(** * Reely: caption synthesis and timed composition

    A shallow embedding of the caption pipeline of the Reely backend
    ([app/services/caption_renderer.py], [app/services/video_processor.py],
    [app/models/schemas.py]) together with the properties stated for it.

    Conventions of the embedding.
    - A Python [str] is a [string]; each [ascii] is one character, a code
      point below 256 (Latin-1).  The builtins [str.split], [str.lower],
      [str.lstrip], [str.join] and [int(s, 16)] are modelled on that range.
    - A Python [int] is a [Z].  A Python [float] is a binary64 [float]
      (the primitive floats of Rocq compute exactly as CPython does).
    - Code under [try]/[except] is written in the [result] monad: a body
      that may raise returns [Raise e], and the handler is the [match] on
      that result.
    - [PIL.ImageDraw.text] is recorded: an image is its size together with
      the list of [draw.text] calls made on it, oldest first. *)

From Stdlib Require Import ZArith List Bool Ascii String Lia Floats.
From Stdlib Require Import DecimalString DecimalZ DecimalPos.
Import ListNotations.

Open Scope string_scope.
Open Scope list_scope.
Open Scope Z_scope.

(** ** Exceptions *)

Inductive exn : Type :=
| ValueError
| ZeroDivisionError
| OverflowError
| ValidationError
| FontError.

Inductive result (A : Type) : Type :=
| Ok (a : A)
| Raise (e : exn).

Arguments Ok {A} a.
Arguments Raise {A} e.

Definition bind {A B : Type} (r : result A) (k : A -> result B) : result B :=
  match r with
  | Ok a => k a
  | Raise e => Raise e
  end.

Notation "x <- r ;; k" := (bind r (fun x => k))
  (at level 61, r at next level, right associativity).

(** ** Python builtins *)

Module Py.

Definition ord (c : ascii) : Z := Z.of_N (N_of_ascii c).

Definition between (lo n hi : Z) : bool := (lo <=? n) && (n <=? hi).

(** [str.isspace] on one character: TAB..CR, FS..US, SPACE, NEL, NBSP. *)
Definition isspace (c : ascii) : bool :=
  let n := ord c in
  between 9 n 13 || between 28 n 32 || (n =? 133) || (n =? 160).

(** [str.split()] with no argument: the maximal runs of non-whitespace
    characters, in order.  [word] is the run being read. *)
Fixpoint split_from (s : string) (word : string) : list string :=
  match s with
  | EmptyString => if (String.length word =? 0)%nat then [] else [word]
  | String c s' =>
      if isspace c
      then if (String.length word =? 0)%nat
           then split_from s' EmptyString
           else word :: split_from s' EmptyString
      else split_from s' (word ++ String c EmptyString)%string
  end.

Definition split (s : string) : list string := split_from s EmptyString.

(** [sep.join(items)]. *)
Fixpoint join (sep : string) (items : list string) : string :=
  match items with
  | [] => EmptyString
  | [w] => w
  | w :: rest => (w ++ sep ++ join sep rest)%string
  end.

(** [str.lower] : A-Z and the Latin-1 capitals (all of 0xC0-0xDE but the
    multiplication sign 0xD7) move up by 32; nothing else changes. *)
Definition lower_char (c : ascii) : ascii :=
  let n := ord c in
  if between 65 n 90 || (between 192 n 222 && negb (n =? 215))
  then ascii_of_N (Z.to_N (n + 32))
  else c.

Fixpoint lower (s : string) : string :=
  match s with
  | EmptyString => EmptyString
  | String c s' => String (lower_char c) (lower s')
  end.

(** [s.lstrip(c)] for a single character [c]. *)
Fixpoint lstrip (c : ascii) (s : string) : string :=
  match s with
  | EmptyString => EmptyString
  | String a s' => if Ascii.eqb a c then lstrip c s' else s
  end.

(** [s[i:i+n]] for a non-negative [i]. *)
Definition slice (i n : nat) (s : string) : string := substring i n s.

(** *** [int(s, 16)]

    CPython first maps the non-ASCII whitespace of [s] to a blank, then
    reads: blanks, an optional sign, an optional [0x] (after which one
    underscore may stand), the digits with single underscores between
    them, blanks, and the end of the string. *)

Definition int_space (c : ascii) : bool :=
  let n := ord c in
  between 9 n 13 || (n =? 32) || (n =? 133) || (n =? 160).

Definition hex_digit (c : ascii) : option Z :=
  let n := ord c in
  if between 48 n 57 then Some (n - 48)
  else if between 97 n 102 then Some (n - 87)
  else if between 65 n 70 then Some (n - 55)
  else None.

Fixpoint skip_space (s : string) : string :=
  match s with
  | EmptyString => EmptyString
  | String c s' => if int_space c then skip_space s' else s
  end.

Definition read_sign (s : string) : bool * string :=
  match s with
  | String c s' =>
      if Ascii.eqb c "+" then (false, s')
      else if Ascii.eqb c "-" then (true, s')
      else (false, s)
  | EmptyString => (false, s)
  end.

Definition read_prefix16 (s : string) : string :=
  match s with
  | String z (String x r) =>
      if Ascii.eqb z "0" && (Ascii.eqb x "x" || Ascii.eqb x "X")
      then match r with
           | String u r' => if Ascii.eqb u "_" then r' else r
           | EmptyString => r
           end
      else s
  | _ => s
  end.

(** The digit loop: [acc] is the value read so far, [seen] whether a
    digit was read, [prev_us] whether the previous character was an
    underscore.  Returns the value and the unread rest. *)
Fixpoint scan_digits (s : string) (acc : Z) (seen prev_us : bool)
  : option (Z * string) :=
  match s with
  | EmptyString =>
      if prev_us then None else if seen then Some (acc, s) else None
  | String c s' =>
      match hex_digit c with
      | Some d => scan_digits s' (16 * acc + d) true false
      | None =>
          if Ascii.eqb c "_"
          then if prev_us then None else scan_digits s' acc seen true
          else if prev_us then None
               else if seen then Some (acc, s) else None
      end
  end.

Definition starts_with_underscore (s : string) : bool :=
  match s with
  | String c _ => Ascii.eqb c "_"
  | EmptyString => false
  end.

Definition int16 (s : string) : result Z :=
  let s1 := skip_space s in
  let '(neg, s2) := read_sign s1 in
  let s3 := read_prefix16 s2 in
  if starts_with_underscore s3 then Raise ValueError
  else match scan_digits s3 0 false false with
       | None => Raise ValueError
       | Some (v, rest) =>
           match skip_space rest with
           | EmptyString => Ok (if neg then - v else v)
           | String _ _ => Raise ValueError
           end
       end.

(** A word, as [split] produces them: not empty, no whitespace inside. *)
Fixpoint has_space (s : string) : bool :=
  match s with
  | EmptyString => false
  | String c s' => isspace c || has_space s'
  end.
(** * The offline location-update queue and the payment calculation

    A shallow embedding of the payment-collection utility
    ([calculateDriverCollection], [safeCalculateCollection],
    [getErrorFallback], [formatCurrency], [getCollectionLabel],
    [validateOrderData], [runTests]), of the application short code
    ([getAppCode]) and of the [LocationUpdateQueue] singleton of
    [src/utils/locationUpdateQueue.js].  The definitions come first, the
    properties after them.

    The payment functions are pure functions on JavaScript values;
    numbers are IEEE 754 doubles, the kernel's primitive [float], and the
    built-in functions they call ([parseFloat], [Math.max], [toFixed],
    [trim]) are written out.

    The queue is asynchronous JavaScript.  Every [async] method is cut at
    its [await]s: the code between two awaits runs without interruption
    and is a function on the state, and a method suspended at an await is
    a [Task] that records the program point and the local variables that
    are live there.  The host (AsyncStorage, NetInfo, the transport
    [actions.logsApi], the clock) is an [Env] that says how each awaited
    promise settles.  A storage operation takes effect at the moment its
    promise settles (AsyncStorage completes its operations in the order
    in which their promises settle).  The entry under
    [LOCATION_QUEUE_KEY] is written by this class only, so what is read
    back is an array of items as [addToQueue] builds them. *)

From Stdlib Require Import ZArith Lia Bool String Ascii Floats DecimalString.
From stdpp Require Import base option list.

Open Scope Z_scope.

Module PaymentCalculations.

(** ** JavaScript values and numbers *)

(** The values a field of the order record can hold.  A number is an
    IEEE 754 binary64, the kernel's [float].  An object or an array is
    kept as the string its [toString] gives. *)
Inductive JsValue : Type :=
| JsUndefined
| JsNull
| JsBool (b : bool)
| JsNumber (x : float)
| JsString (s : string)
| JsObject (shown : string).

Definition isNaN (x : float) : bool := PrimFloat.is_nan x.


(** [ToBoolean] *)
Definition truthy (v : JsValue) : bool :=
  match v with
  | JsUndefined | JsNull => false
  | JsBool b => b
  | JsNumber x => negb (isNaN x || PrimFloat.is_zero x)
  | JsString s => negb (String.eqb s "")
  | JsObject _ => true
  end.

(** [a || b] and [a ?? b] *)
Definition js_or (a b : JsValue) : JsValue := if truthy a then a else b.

....

## TO DO
From the material above, retype precisely the lines between the line holding "Module PaymentCalculations." and the line holding "JsBool b => b", inclusive, and nothing beyond them.

## SOLUTION
Module PaymentCalculations.

(** ** JavaScript values and numbers *)

(** The values a field of the order record can hold.  A number is an
    IEEE 754 binary64, the kernel's [float].  An object or an array is
    kept as the string its [toString] gives. *)
Inductive JsValue : Type :=
| JsUndefined
| JsNull
| JsBool (b : bool)
| JsNumber (x : float)
| JsString (s : string)
| JsObject (shown : string).

Definition isNaN (x : float) : bool := PrimFloat.is_nan x.


(** [ToBoolean] *)
Definition truthy (v : JsValue) : bool :=
  match v with
  | JsUndefined | JsNull => false
  | JsBool b => b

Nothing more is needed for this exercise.